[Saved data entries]
##########
Lemma matches_star_cons_inv r c s :
  matches (Star r) (String c s) →
  ∃ s1 s2, s = s1 +:+ s2 ∧ matches r (String c s1) ∧ matches (Star r) s2.
Proof.
  intros H. remember (Star r) as r' eqn:Hr. remember (String c s) as u eqn:Hu.
  induction H as [|p c' Hp|r1 r2 s1 s2 H1 IH1 H2 IH2|r1 r2 s' H IH|r1 r2 s' H IH
                 |r0|r0 s1 s2 H1 IH1 H2 IH2]; try discriminate.
  injection Hr as ->.
  apply append_eq_cons in Hu as [[-> ->]|(s1' & -> & ->)].
  - by apply IH2.
  - by exists s1', s2.
Qed.

Lemma matches_seq_inv r1 r2 u :
  matches (Seq r1 r2) u → ∃ s1 s2, u = s1 +:+ s2 ∧ matches r1 s1 ∧ matches r2 s2.
Proof. inversion 1; subst; eauto. Qed.

Lemma matches_alt_inv r1 r2 u : matches (Alt r1 r2) u → matches r1 u ∨ matches r2 u.
Proof. inversion 1; subst; eauto. Qed.

Lemma matches_class_inv p u : matches (Class p) u → ∃ c, u = String c "" ∧ p c = true.
Proof. inversion 1; subst; eauto. Qed.

Lemma deriv_matches r : ∀ c s, matches (deriv c r) s ↔ matches r (String c s).
Proof.
  induction r as [| |p|r1 IH1 r2 IH2|r1 IH1 r2 IH2|r IH]; intros c s; cbn.
  - split; inversion 1.
  - split; inversion 1.
  - split.
    + destruct (p c) eqn:Hp; inversion 1; subst. by constructor.
    + intros (c' & Heq & Hp)%matches_class_inv. injection Heq as -> ->.
      rewrite Hp. constructor.
  - assert (Hd : ∀ s, matches (Seq (deriv c r1) r2) s →
                      matches (Seq r1 r2) (String c s)).
    { intros u (s1 & s2 & -> & H1 & H2)%matches_seq_inv.
      rewrite <- append_cons. constructor; [by apply IH1|done]. }
    split.
    + destruct (nullable r1) eqn:Hn; [|by apply Hd].
      intros [H|H]%matches_alt_inv; [by apply Hd|].
      rewrite <- (append_nil_l (String c s)).
      constructor; [by apply nullable_matches|by apply IH2].
    + intros (s1 & s2 & Hs & H1 & H2)%matches_seq_inv. symmetry in Hs.
      apply append_eq_cons in Hs as [[-> ->]|(s1' & -> & ->)].
      * assert (nullable r1 = true) as -> by by apply nullable_matches.
        apply m_alt_r. by apply IH2.
      * assert (matches (Seq (deriv c r1) r2) (s1' +:+ s2))
          by (constructor; [by apply IH1|done]).
        destruct (nullable r1); [by apply m_alt_l|done].
  - split.
    + intros [H|H]%matches_alt_inv; [apply m_alt_l; by apply IH1|apply m_alt_r; by apply IH2].
    + intros [H|H]%matches_alt_inv; [apply m_alt_l; by apply IH1|apply m_alt_r; by apply IH2].
  - split.
    + intros (s1 & s2 & -> & H1 & H2)%matches_seq_inv.
      rewrite <- append_cons. constructor; [by apply IH|done].
    + intros (s1 & s2 & -> & H1 & H2)%matches_star_cons_inv.
      constructor; [by apply IH|done].
Qed.

Lemma test_matches r s : test r s = true ↔ matches r s.
Proof.
  revert r. induction s as [|c s IH]; intros r; cbn.
  - apply nullable_matches.
  - by rewrite IH, deriv_matches.
Qed.

Lemma matches_star_class p s : matches (Star (Class p)) s ↔ all_chars p s = true.
Proof.
  split.
  - induction s as [|c s IH]; [done|].
    intros (s1 & s2 & -> & H1 & H2)%matches_star_cons_inv.
    apply matches_class_inv in H1 as (c' & [= <- ->] & Hp).
    cbn. rewrite Hp. by apply IH.
  - induction s as [|c s IH]; [constructor|].
    cbn. intros [Hp Hs]%andb_true_iff.
    change (String c s) with (String c "" +:+ s).
    constructor; [by constructor|by apply IH].
Qed.

Lemma all_chars_snoc p s c :
  all_chars p (s +:+ String c "") = all_chars p s && p c.
Proof.
  induction s as [|c' s IH].
  - rewrite append_nil_l. cbn. by rewrite andb_true_r.
  - rewrite append_cons. cbn. by rewrite IH, andb_assoc.
Qed.

Lemma last_char_snoc c s c' : last_char c (s +:+ String c' "") = c'.
Proof. revert c. induction s as [|c'' s IH]; intros c; [done|]. apply IH. Qed.

Lemma snoc_view c s : ∃ mid, String c s = mid +:+ String (last_char c s) "".
Proof.
  revert c. induction s as [|c' s IH]; intros c; [by exists ""|].
  destruct (IH c') as [mid Hmid]. exists (String c mid).
  cbn [last_char]. by rewrite append_cons, <- Hmid.
Qed.

Lemma lower_alnum_dash_alnum c : lower_alnum c = true → lower_alnum_dash c = true.
Proof. unfold lower_alnum_dash. by intros ->. Qed.

Lemma matches_name_regex s : matches name_regex s ↔ label_shape s = true.
Proof.
  unfold name_regex. split.
  - intros [H|H]%matches_alt_inv.
    + apply matches_seq_inv in H as (s1 & s2 & -> & H1 & H2).
      apply matches_class_inv in H1 as (c & -> & Hc).
      apply matches_seq_inv in H2 as (mid & s3 & -> & Hmid & H3).
      apply matches_class_inv in H3 as (c' & -> & Hc').
      apply matches_star_class in Hmid.
      rewrite append_cons, append_nil_l. cbn [label_shape].
      rewrite Hc, all_chars_snoc, Hmid, last_char_snoc, Hc'.
      by rewrite (lower_alnum_dash_alnum c').
    + apply matches_class_inv in H as (c & -> & Hc). cbn. by rewrite Hc.
  - destruct s as [|c s]; [done|]. cbn.
    intros [[Hc Hs]%andb_true_iff Hl]%andb_true_iff.
    destruct s as [|c' s]; [apply m_alt_r; by constructor|apply m_alt_l].
    destruct (snoc_view c' s) as [mid Hmid].
    cbn [last_char] in Hl. rewrite Hmid in Hs |- *.
    rewrite all_chars_snoc in Hs. apply andb_true_iff in Hs as [Hs _].
    change (String c (mid +:+ String (last_char c' s) ""))
      with (String c "" +:+ mid +:+ String (last_char c' s) "").
    constructor; [by constructor|].
    constructor; [by apply matches_star_class|by constructor].
Qed.

(** The regular expression of [validateForm] accepts the strings of the shape
    of a DNS-1123 label, of any length. *)
Lemma test_name_regex s : test name_regex s = label_shape s.
Proof.
  apply eq_true_iff_eq. by rewrite test_matches, matches_name_regex.
Qed.

(** *** Validation and submission *)

Lemma truthy_true s : truthy s = true ↔ s ≠ "".
Proof. unfold truthy. by rewrite bool_decide_eq_true. Qed.

Lemma truthy_false s : truthy s = false ↔ s = "".
Proof.
  unfold truthy. rewrite bool_decide_eq_false. split; [|by intros -> ?].
  intros H. destruct (decide (s = "")); [done|]. by destruct H.
Qed.

Lemma test_name_regex_empty : test name_regex "" = false.
Proof. reflexivity. Qed.

Lemma validateForm_invalid st : (validateForm st).2 = false ↔ form_invalid st.
Proof.
  unfold validateForm, form_invalid.
  destruct (truthy (finalName st)) eqn:Hn; cbn [negb].
  - destruct (test name_regex (finalName st)) eqn:Hr; cbn [negb].
    + destruct (decide (deploymentMethod st = source)) as [Hm|Hm].
      * destruct (truthy (gitUrl st)) eqn:Hu, (truthy (gitPath st)) eqn:Hp,
          (truthy (selectedExample st)) eqn:He,
          (truthy (registryNamespace st)) eqn:Hg;
          rewrite ?truthy_true, ?truthy_false in *;
          cbn [negb andb]; case_bool_decide; cbn [negb andb snd];
          intuition congruence.
      * destruct (truthy (containerImage st)) eqn:Hc;
          rewrite ?truthy_true, ?truthy_false in *; cbn [negb snd];
          destruct (deploymentMethod st); intuition congruence.
    + split; [by left|intros _].
      destruct (decide (deploymentMethod st = source)); repeat (case_match; simplify_eq/=); done.
  - apply truthy_false in Hn. rewrite Hn, test_name_regex_empty.
    split; [by left|intros _].
    destruct (decide (deploymentMethod st = source)); repeat (case_match; simplify_eq/=); done.
Qed.

Lemma form_invalid_ports_env st ps es :
  form_invalid (set_servicePorts ps (set_envVars es st)) ↔ form_invalid st.
Proof. reflexivity. Qed.

(** C4, counterexample: a form with two service ports 8080 passes validation
    and is submitted; a form that has a valid name and no duplicates but no
    repository URL is rejected; a form whose name has 64 characters is
    submitted. *)
Lemma duplicate_ports_submitted :
  ¬ ((handleSubmit form_two_ports).2 = [] ↔ spec_rejects form_two_ports)
  ∧ ¬ ((handleSubmit form_no_url).2 = [] ↔ spec_rejects form_no_url)
  ∧ ¬ ((handleSubmit form_long_name).2 = [] ↔ spec_rejects form_long_name).
Proof.
  split_and!.
  - intros [_ H].
    assert ((handleSubmit form_two_ports).2 = []) as Hs; [|by vm_compute in Hs].
    apply H. right; left. intros Hnd.
    apply NoDup_cons in Hnd as [Hn _]. apply Hn. vm_compute. by left.
  - intros [H _]. destruct H as [H|[H|H]]; [reflexivity|by vm_compute in H|..].
    + apply H. vm_compute. apply NoDup_singleton.
    + apply H. vm_compute. apply NoDup_nil_2.
  - intros [_ H].
    assert ((handleSubmit form_long_name).2 = []) as Hs; [|by vm_compute in Hs].
    apply H. left. reflexivity.
Qed.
##########
**Your objective**: Only one stretch of the data above is needed. Restate it word for word, from the line containing "destruct s as [|c'" through the line containing "of a DNS-1123 label, of any length. *)", both ends included.

**Solution**:
    destruct s as [|c' s]; [apply m_alt_r; by constructor|apply m_alt_l].
    destruct (snoc_view c' s) as [mid Hmid].
    cbn [last_char] in Hl. rewrite Hmid in Hs |- *.
    rewrite all_chars_snoc in Hs. apply andb_true_iff in Hs as [Hs _].
    change (String c (mid +:+ String (last_char c' s) ""))
      with (String c "" +:+ mid +:+ String (last_char c' s) "").
    constructor; [by constructor|].
    constructor; [by apply matches_star_class|by constructor].
Qed.

(** The regular expression of [validateForm] accepts the strings of the shape
    of a DNS-1123 label, of any length. *)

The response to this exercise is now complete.